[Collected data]
(** X8. When [_submit_transaction] raises, it does so before its [try]
    block: the exception is the answer to its last call, the conversion of
    the wallet address or the read of the nonce, and nothing was estimated,
    built, signed or sent. *)
Theorem early_failure_propagates a v args gl self w e self' w' t :
  run env (_submit_transaction a v args gl self) w = (Raise e, self', w', t) ->
  self' = self /\
  Forall (fun i => is_step i = false /\ estimate_read i = None) t /\
  exists t0 i, t = t0 ++ [i] /\ raised i = Some e.
Proof.
  submission env self.
  all: intros [= <- <- <- <-] || (intros H; discriminate H).
  all: split; [reflexivity|]; split; [repeat constructor|].
  all: match goal with
       | |- exists t0 i, ?l = _ /\ _ =>
           exists (removelast l), (List.last l (IO (Web3_isConnected "") (Ok true)));
           split; reflexivity
       end.
Qed.

(** X9. An order whose gas estimator was never set, as
    [Order.determine_gas_limits] leaves it, submits nothing: no estimate is
    read and nothing is built, signed or sent, and once the nonce is read
    the method returns normally all the same. *)
Theorem undetermined_gas_limits_submit_nothing a v args gl self w r self' w' t :
  _gas_limits_order_type self = None ->
  run env (_submit_transaction a v args gl self) w = (r, self', w', t) ->
  self' = self /\
  Forall (fun i => is_step i = false /\ estimate_read i = None) t /\
  (forall n, In (Some n) (map nonce_read t) -> r = Ok tt).
Proof.
  intros Hnone. submission env self; try discriminate.
  all: intros [= <- <- <- <-].
  all: split; [reflexivity|]; split; [repeat constructor|].
  all: intros n Hn; members Hn; reflexivity.
Qed.

(** X10. What [_submit_transaction] sends: only with [debug_mode] off, one
    transaction, the bytes of the signed envelope, read from its attribute
    [rawTransaction] when it has one and from [raw_transaction] otherwise;
    the envelope signed is the one built from the arguments, and the key is
    the private key of the configuration. *)
Theorem what_is_sent a v args gl self w r self' w' t txn ans :
  run env (_submit_transaction a v args gl self) w = (r, self', w', t) ->
  In (Some (txn, ans)) (map sent t) ->
  debug_mode self = false /\
  sends t = 1%nat /\
  exists p raw sig,
    In (Some (args, p, Ok raw)) (map multicall_built t) /\
    In (Some (raw, private_key (config self), Ok sig)) (map signed t) /\
    match rawTransaction sig with
    | Some b => txn = b
    | None => raw_transaction sig = Some txn
    end.
Proof.
  submission env self.
  all: intros [= <- <- <- <-] Hin; members Hin.
  all: injection Hin as <- <-.
  all: split; [reflexivity|]; split; [reflexivity|].
  all: do 3 eexists; split; [found|]; split; [found|].
  all: match goal with
       | H : raw_bytes ?s = Ok _ |- _ =>
           unfold raw_bytes in H; destruct (rawTransaction s);
           [congruence|destruct (raw_transaction s); congruence]
       end.
Qed.

(** X11. The envelope [_submit_transaction] builds: the multicall
    arguments and the value it was passed, the chain id of the
    configuration, [int(max_fee_per_gas)] as the fee cap, no priority fee
    and the nonce it read. Its gas is the sum of two readings of the
    estimator of the order, taken one after the other just before the
    build, which is the first transaction step and the only build. *)
Theorem envelope_of_the_order a v args gl self w r self' w' t args' p raw :
  run env (_submit_transaction a v args gl self) w = (r, self', w', t) ->
  In (Some (args', p, raw)) (map multicall_built t) ->
  args' = args /\
  value p = v /\
  chainId p = chain_id (config self) /\
  maxPriorityFeePerGas p = 0 /\
  int (max_fee_per_gas self) = Ok (maxFeePerGas p) /\
  exists e g1 g2 t1 t2,
    _gas_limits_order_type self = Some e /\
    t = t1 ++ IO (estimator_call e) (Ok g1) :: IO (estimator_call e) (Ok g2)
           :: IO (multicall_build_transaction args p) raw :: t2 /\
    gas p = g1 + g2 /\
    In (Some (nonce p)) (map nonce_read t1) /\
    Forall (fun i => is_step i = false /\ estimate_read i = None) t1 /\
    Forall (fun i => is_build (io_call i) = false) t2.
Proof.
  submission env self.
  all: intros [= <- <- <- <-] Hin; members Hin.
  all: injection Hin as <- <- <-.
  all: do 5 (split; [reflexivity|]).
  all: first
         [ eexists _, _, _, [_; _], _; split; [reflexivity|];
           split; [reflexivity|]; split; [reflexivity|];
           split; [cbn; auto|]; split; repeat constructor
         | eexists _, _, _, [_; _; _], _; split; [reflexivity|];
           split; [reflexivity|]; split; [reflexivity|];
           split; [cbn; auto|]; split; repeat constructor ].
Qed.

(** X12. The nonce is read for the checksum form of the wallet address:
    the answer of [Web3.to_checksum_address], or of
    [Web3.toChecksumAddress] when the first name is absent. *)
Theorem nonce_of_the_checksum_address a v args gl self w r self' w' t n :
  run env (_submit_transaction a v args gl self) w = (r, self', w', t) ->
  In (Some n) (map nonce_read t) ->
  exists wallet,
    In (IO (eth_get_transaction_count wallet) (Ok n)) t /\
    (In (IO (Web3_to_checksum_address a) (Ok wallet)) t \/
     exists name,
       In (IO (Web3_to_checksum_address a) (Raise (AttributeError name))) t /\
       In (IO (Web3_toChecksumAddress a) (Ok wallet)) t).
Proof.
  submission env self.
  all: intros [= <- <- <- <-] Hin; members Hin.
  all: injection Hin as <-.
  all: eexists; split; [found|].
  all: first [left; found | right; eexists; split; found].
Qed.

- **Task to complete**:
Please set down again, word for word, only the lines from the start of the entries through the line with "self = None ->", both ends included.

- **Completed exercise**:
(** X8. When [_submit_transaction] raises, it does so before its [try]
    block: the exception is the answer to its last call, the conversion of
    the wallet address or the read of the nonce, and nothing was estimated,
    built, signed or sent. *)
Theorem early_failure_propagates a v args gl self w e self' w' t :
  run env (_submit_transaction a v args gl self) w = (Raise e, self', w', t) ->
  self' = self /\
  Forall (fun i => is_step i = false /\ estimate_read i = None) t /\
  exists t0 i, t = t0 ++ [i] /\ raised i = Some e.
Proof.
  submission env self.
  all: intros [= <- <- <- <-] || (intros H; discriminate H).
  all: split; [reflexivity|]; split; [repeat constructor|].
  all: match goal with
       | |- exists t0 i, ?l = _ /\ _ =>
           exists (removelast l), (List.last l (IO (Web3_isConnected "") (Ok true)));
           split; reflexivity
       end.
Qed.

(** X9. An order whose gas estimator was never set, as
    [Order.determine_gas_limits] leaves it, submits nothing: no estimate is
    read and nothing is built, signed or sent, and once the nonce is read
    the method returns normally all the same. *)
Theorem undetermined_gas_limits_submit_nothing a v args gl self w r self' w' t :
  _gas_limits_order_type self = None ->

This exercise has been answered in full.